_Action item:_ Below are the records; copy exactly the stretch from the line containing "for_each (map addr_text" through the line containing "exact (IH s).", both ends included, and nothing else.

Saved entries
>>>>

(** *** Addresses *)

(** The addresses besides the default one *)
Definition other_addresses (default_addr : string) (lines : list ip_line) : list (string * string * string) :=
  filter (fun l => snd (fst l) <> "127.0.0.1" /\ snd (fst l) <> default_addr) (omap addr_of lines).
Definition netdevs_from (d : dict string (string * string)) (l : list (string * string * string)) : dict string (string * string) :=
  foldl (fun d '(dev, a, p) => d_set dev (a, p) d) d l.
Definition addr_list (multi_paths : bool) (l : list (string * string * string)) : list string :=
  if multi_paths then map (fun x => snd (fst x)) l else [].

Lemma add_addresses multi_paths lines s : Forall ip_line_wf lines ->
  for_each (map addr_text lines) (add_address multi_paths) s =
  (Ok tt, Setup (s_env s)
    (with_addrs (h_addrs (s_info s) ++ addr_list multi_paths (other_addresses (h_addr (s_info s)) lines)) (s_info s))
    (s_backend s) (s_backing s) (s_version s) (s_git_hash s)
    (netdevs_from (s_netdevs s) (other_addresses (h_addr (s_info s)) lines))).
Proof.
  intros Hl. revert s. induction Hl as [|l lines Hw _ IH]; intros s.
  - destruct s as [e [] ? ? ? ? ?]. cbn. unfold addr_list, with_addrs. cbn. by destruct multi_paths; rewrite app_nil_r.
  - cbn [map for_each]. mred. unfold add_address at 1. rewrite parse_addr_text by done. unfold other_addresses. cbn [omap list_omap].
    destruct (addr_of l) as [[[d a] p]|]; [|exact (IH s)].
    rewrite filter_cons. cbn [fst snd]. unfold gets. mred.
    destruct (decide (a = "127.0.0.1" \/ a = h_addr (s_info s))) as [Hd|Hd].
    + rewrite decide_False by tauto. exact (IH s).
    + rewrite decide_True by tauto. destruct multi_paths; cbn [when]; unfold set_info, set_netdev, modify; mred.
      * rewrite IH. cbn. do 2 f_equal. by rewrite <-app_assoc.
      * by rewrite IH.
Qed.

<<<<

_Task answer:_
  for_each (map addr_text lines) (add_address multi_paths) s =
  (Ok tt, Setup (s_env s)
    (with_addrs (h_addrs (s_info s) ++ addr_list multi_paths (other_addresses (h_addr (s_info s)) lines)) (s_info s))
    (s_backend s) (s_backing s) (s_version s) (s_git_hash s)
    (netdevs_from (s_netdevs s) (other_addresses (h_addr (s_info s)) lines))).
Proof.
  intros Hl. revert s. induction Hl as [|l lines Hw _ IH]; intros s.
  - destruct s as [e [] ? ? ? ? ?]. cbn. unfold addr_list, with_addrs. cbn. by destruct multi_paths; rewrite app_nil_r.
  - cbn [map for_each]. mred. unfold add_address at 1. rewrite parse_addr_text by done. unfold other_addresses. cbn [omap list_omap].
    destruct (addr_of l) as [[[d a] p]|]; [|exact (IH s)].
    rewrite filter_cons. cbn [fst snd]. unfold gets. mred.
    destruct (decide (a = "127.0.0.1" \/ a = h_addr (s_info s))) as [Hd|Hd].
    + rewrite decide_False by tauto. exact (IH s).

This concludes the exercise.